The idea of British ships for me was, of all things, the Typhoon for the Thompson! Just because my Dad likes them. The idea of a guy with a few bucks heading over to England and buying a couple of Spiteful's with low altitude engines (and a couple of spares) and a nicely overhauled Mk 21 or Seafire 46 out of surplus would be really neat. Looking for a little professional help from experts in the field in post-war England, a Rolls expert, DH and Supermarine mechs, and some unofficial support for the effort by affording some space and cover for the ships preparation by say, DH or Vickers or Hawker would've probably been possible. These single engined ships would be crated and shipped over to the US.

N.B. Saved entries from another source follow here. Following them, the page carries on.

(** * A verification development for the Aviasales test harness

    The repository holds two small mechanisms with a contract of their own:

    - the resilient request client of [tests/api_tests.py]
      ([BaseApiClient], [SuggestApiClient], [FlightSearchApiClient]);
    - the wait engine of [BasePage.py] ([BasePage]).

    Both are embedded below as state-passing functions.  The HTTP transport
    ([requests.Session.request]), the browser ([selenium]'s driver) and the
    clock are collaborators outside the repository: they appear as
    parameters of the sections, and a few executable test doubles are given
    for them further down. *)

From Stdlib Require Import ZArith String List Lia DecimalString.
From stdpp Require Import base option list gmap strings.

Set Warnings "-register-all".

(** ** Python values, exceptions and results *)

(** The values [json.loads] produces (floats are left out: none of the
    modelled code computes with them).  A dict is an association list whose
    first binding of a key is the binding of the dict. *)
Inductive PyVal : Type :=
  | PNone
  | PBool (b : bool)
  | PInt (z : Z)
  | PStr (s : string)
  | PList (l : list PyVal)
  | PDict (d : list (string * PyVal)).

(** Instances of [Exception] that the modelled code can meet.  In
    [selenium] the classes [TimeoutException] and [NoSuchElementException]
    derive from [WebDriverException]; the constructor [WebDriverException]
    below stands for every other driver error (invalid selector, stale
    element, lost session, ...). *)
Inductive exn : Type :=
  | AssertionError (msg : string)
  | TypeError (msg : string)
  | AttributeError (msg : string)
  | JSONDecodeError (msg : string)
  | RequestException (msg : string)
  | TimeoutException (msg : string)
  | NoSuchElementException (msg : string)
  | WebDriverException (msg : string).

(** [str(e)] *)
Definition str_exn (e : exn) : string :=
  match e with
  | AssertionError m | TypeError m | AttributeError m | JSONDecodeError m
  | RequestException m | TimeoutException m | NoSuchElementException m
  | WebDriverException m => m
  end.

(** A call either returns a value or raises. *)
Inductive Res (A : Type) : Type :=
  | Ok (a : A)
  | Raise (e : exn).
Arguments Ok {A} a.
Arguments Raise {A} e.

#[global] Instance Res_ret : MRet Res := fun A a => Ok a.
#[global] Instance Res_bind : MBind Res := fun A B f m =>
  match m with
  | Ok a => f a
  | Raise e => Raise e
  end.

(** [str(n)] for an [int]. *)
Definition str_int (z : Z) : string := NilZero.string_of_int (Z.to_int z).

(** [needle in hay] for two [str]: a search in the bytes, which finds what
    a search in the characters finds, UTF-8 being self-synchronising. *)
Definition contains (needle hay : string) : bool :=
  match String.index 0 needle hay with
  | Some _ => true
  | None => false
  end.

(** A [str] is held as its UTF-8 encoding, one [ascii] per byte: a
    Cyrillic letter takes two of them.  A byte of the form 10xxxxxx
    continues the character begun before it; every other byte begins one. *)
Definition is_continuation (c : Ascii.ascii) : bool :=
  let n := Ascii.nat_of_ascii c in
  (128 <=? n)%nat && (n <? 192)%nat.

(** [len(s)]: the number of characters. *)
Fixpoint py_len (s : string) : nat :=
  match s with
  | EmptyString => O
  | String c s' => if is_continuation c then py_len s' else S (py_len s')
  end.

(** [s[:n]]: the first [n] characters, each with all its bytes. *)
Fixpoint py_prefix (n : nat) (s : string) : string :=
  match s with
  | EmptyString => EmptyString
  | String c s' =>
      if is_continuation c then String c (py_prefix n s')
      else
        match n with
        | O => EmptyString
        | S n' => String c (py_prefix n' s')
        end
  end.

(** [s.lower()] on the letters A-Z, which is all that the name of an HTTP
    header can hold of upper case. *)
Definition lower_ascii (c : Ascii.ascii) : Ascii.ascii :=
  let n := Ascii.nat_of_ascii c in
  if (65 <=? n)%nat && (n <=? 90)%nat then Ascii.ascii_of_nat (n + 32) else c.

Fixpoint lower (s : string) : string :=
  match s with
  | EmptyString => EmptyString
  | String c s' => String (lower_ascii c) (lower s')
  end.

(** Truth value testing ([if value:], [a or b]). *)
Class Truthy (V : Type) : Type := truthy : V -> bool.

#[global] Instance PyVal_truthy : Truthy PyVal := fun v =>
  match v with
  | PNone => false
  | PBool b => b
  | PInt z => negb (z =? 0)%Z
  | PStr s => negb (String.eqb s "")
  | PList l => match l with [] => false | _ :: _ => true end
  | PDict d => match d with [] => false | _ :: _ => true end
  end.

(** [v == s] for a [str] literal [s]. *)
Definition py_eq_str (v : PyVal) (s : string) : bool :=
  match v with
  | PStr s' => String.eqb s' s
  | _ => false
  end.

(** Hashable values and the key under which a [set] stores them: two
    hashable values are [==] exactly when their keys are equal
    ([True == 1] and [False == 0]).  Lists and dicts are unhashable. *)
Inductive HKey : Type :=
  | KNone
  | KNum (z : Z)
  | KStr (s : string).

#[global] Instance HKey_eq_dec : EqDecision HKey.
Proof. solve_decision. Defined.

Definition py_key (v : PyVal) : option HKey :=
  match v with
  | PNone => Some KNone
  | PBool b => Some (KNum (if b then 1 else 0)%Z)
  | PInt z => Some (KNum z)
  | PStr s => Some (KStr s)
  | PList _ | PDict _ => None
  end.

(** A [set], as the list of its elements in insertion order.  Python
    leaves the iteration order of a set unspecified; nothing below depends
    on it. *)
Definition PySet : Type := list PyVal.

(** [s.add(v)] *)
Definition set_add (v : PyVal) (s : PySet) : Res PySet :=
  match py_key v with
  | None => Raise (TypeError "unhashable type")
  | Some k =>
      if existsb (fun u => bool_decide (py_key u = Some k)) s
      then Ok s
      else Ok (s ++ [v])
  end.

(** [d.get(key)] on an association list. *)
Fixpoint assoc_get (key : string) (d : list (string * PyVal)) : PyVal :=
  match d with
  | [] => PNone
  | (k, v) :: d' => if String.eqb k key then v else assoc_get key d'
  end.

(** [item.get(key)]: only a dict has the method. *)
Definition py_get (item : PyVal) (key : string) : Res PyVal :=
  match item with
  | PDict d => Ok (assoc_get key d)
  | _ => Raise (AttributeError "object has no attribute 'get'")
  end.

(** The characters of a [str], each as a one-character [str]: a byte
    joins the character that the bytes after it continue. *)
Fixpoint split_chars (s : string) : list string :=
  match s with
  | EmptyString => []
  | String c s' =>
      match s' with
      | EmptyString => [String c EmptyString]
      | String c' _ =>
          if is_continuation c'
          then
            match split_chars s' with
            | [] => [String c EmptyString]
            | h :: t => String c h :: t
            end
          else String c EmptyString :: split_chars s'
      end
  end.

Definition chars (s : string) : list PyVal := map PStr (split_chars s).

(** [for item in v]: the items a value yields when iterated over. *)
Definition py_iter (v : PyVal) : Res (list PyVal) :=
  match v with
  | PList l => Ok l
  | PDict d => Ok (map (fun kv => PStr (fst kv)) d)
  | PStr s => Ok (chars s)
  | PNone | PBool _ | PInt _ => Raise (TypeError "object is not iterable")
  end.

(** [range(n)] *)
Definition py_range (n : Z) : list Z := map Z.of_nat (seq 0 (Z.to_nat n)).

(** ** The resilient request client ([tests/api_tests.py]) *)

Module Config.
Definition SUGGEST_API_URL : string := "https://autocomplete.travelpayouts.com/places2".
Definition FLIGHT_API_URL : string := "https://api.travelpayouts.com/v1/flights/search".
Definition TOKEN : string := "yourapikeyhere".
Definition TIMEOUT : Z := 30.
Definition RETRY_COUNT : Z := 3.
Definition RETRY_DELAY : Z := 1.
End Config.

(** [requests.Response], as far as the client looks at it: the status
    code, the body text and what [response.json()] does (it returns the
    decoded body, or raises when the body is not JSON). *)
Record Response : Type := mkResponse {
  status_code : Z;
  text : string;
  json : Res PyVal
}.

(** The arguments of one [session.request(...)] call, together with the
    headers that the session holds at that moment. *)
Record Call : Type := mkCall {
  c_method : string;
  c_url : string;
  c_params : option PyVal;
  c_json : option PyVal;
  c_headers : option (gmap string string);
  c_timeout : Z;
  c_session_headers : gmap string string
}.

(** What the client does that is visible from outside: the attempts
    against the transport with their outcome, and the attachments sent to
    the report.  [allure.attach] is taken to record and to return: it
    raises nothing that the [except Exception] of the loop could catch. *)
Inductive Attachment : Type :=
  | AttachRequest (name : string) (method full_url : string)
      (params json : option PyVal) (headers : option (gmap string string))
  | AttachResponse (name : string) (status : Z) (body : string).

Inductive Event : Type :=
  | EvRequest (call : Call) (outcome : Res Response)
  | EvAttach (a : Attachment).

(** The attempts recorded in a trace. *)
Fixpoint attempts (evs : list Event) : list (Call * Res Response) :=
  match evs with
  | [] => []
  | EvRequest call o :: evs' => (call, o) :: attempts evs'
  | EvAttach _ :: evs' => attempts evs'
  end.

(** A [requests.Session]: its headers, and the connection and cookie
    state it keeps between calls. *)
Record Session (Conn : Type) : Type := mkSession {
  headers : gmap string string;
  conn : Conn
}.
Arguments mkSession {Conn} headers conn.
Arguments headers {Conn} _.
Arguments conn {Conn} _.

Record BaseApiClient (Conn : Type) : Type := mkClient {
  base_url : string;
  token : option string;
  session : Session Conn
}.
Arguments mkClient {Conn} base_url token session.
Arguments base_url {Conn} _.
Arguments token {Conn} _.
Arguments session {Conn} _.

Section Client.
(** The connection and cookie state a [Session] keeps between calls. *)
Context {Conn : Type}.

(** The transport: what one [session.request] does with the session's
    headers, the call and the connection state.  It returns a response
    for every HTTP status, and raises on a transport fault. *)
Variable send : Call -> Conn -> Res Response * Conn.

(** The headers of a fresh [Session()]. *)
Variable default_headers : gmap string string.

(** [Session()] on a fresh connection state. *)
Definition Session_new (c : Conn) : Session Conn :=
  {| headers := default_headers; conn := c |}.

(** [session.request(...)]: the session's headers are read, never
    written, by a request. *)
Definition session_request (s : Session Conn) (method url : string)
    (params json : option PyVal) (hdrs : option (gmap string string))
    (timeout : Z) : Call * Res Response * Session Conn :=
  let call := mkCall method url params json hdrs timeout (headers s) in
  let '(r, c') := send call (conn s) in
  (call, r, {| headers := headers s; conn := c' |}).

(** [session.headers.update({name: value})].  The headers of a session are
    a [CaseInsensitiveDict]: the entry replaces the one the session holds
    under that name in any case. *)
Definition headers_update (name value : string) (h : gmap string string)
    : gmap string string :=
  <[name := value]>
    (filter (fun kv : string * string => lower kv.1 <> lower name) h).

(** [BaseApiClient.__init__]; [if token:] holds for a non-empty string. *)
Definition BaseApiClient_init (base : string) (tok : option string)
    (c : Conn) : BaseApiClient Conn :=
  let s := Session_new c in
  let s' :=
    match tok with
    | Some t =>
        if negb (String.eqb t "")
        then {| headers := headers_update "Authorization" ("Token " +:+ t)
                             (headers s);
                conn := conn s |}
        else s
    | None => s
    end in
  {| base_url := base; token := tok; session := s' |}.

(** Line 75: [url if url.startswith("http") else f"{self.base_url}{url}"]. *)
Definition full_url (self : BaseApiClient Conn) (url : string) : string :=
  if String.prefix "http" url then url else base_url self +:+ url.

(** The body of [for attempt in range(retry)], over the attempts left. *)
Fixpoint request_loop (self : BaseApiClient Conn) (method furl : string)
    (params jsn : option PyVal) (hdrs : option (gmap string string))
    (timeout retry : Z) (todo : list Z)
    : Res Response * BaseApiClient Conn * list Event :=
  match todo with
  | [] => (Raise (AssertionError "Не удалось выполнить запрос"), self, [])
  | attempt :: todo' =>
      let '(call, r, s') :=
        session_request (session self) method furl params jsn hdrs timeout in
      let self' := {| base_url := base_url self; token := token self;
                      session := s' |} in
      match r with
      | Ok response =>
          (Ok response, self',
           [EvRequest call r;
            EvAttach (AttachRequest "Запрос" method furl params jsn hdrs);
            EvAttach (AttachResponse "Ответ" (status_code response)
                        (py_prefix 1000 (text response)))])
      | Raise e =>
          if (attempt =? retry - 1)%Z
          then (Raise (AssertionError
                         ("Запрос не выполнен после " +:+ str_int retry
                          +:+ " попыток: " +:+ str_exn e)),
                self', [EvRequest call r])
          else
            let '(r', self'', evs) :=
              request_loop self' method furl params jsn hdrs timeout retry todo' in
            (r', self'', EvRequest call r :: evs)
      end
  end.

A nicely overhauled surplus PR34 Mossie for the Bendix would be ferried over the North Atlantic. I like PRU Blue for the Mossie.
Dad's car-door Typhoon (engine and prop from a Tempest Mk6 and wings outer panels shortened a bay or two with the round tips refitted) a nice blue as well. I bet she'd do 400 on the straights.
I like red and cream (it was the forties) so a nicely executed four-color scheme based on red and cream would be my Spiteful/Spitfire/Seafire team colors. My Spiteful would have a boil-off cooling system for coolant and oil, and enough ADI for the whole of the race at 2500 hp incorporating slightly shortened blades. Figuring a 425 qualifying speed and a 400 mph winning speed after shadowing the F2G of Cook Cleland until the end and racing him wide open the last two laps to the finish.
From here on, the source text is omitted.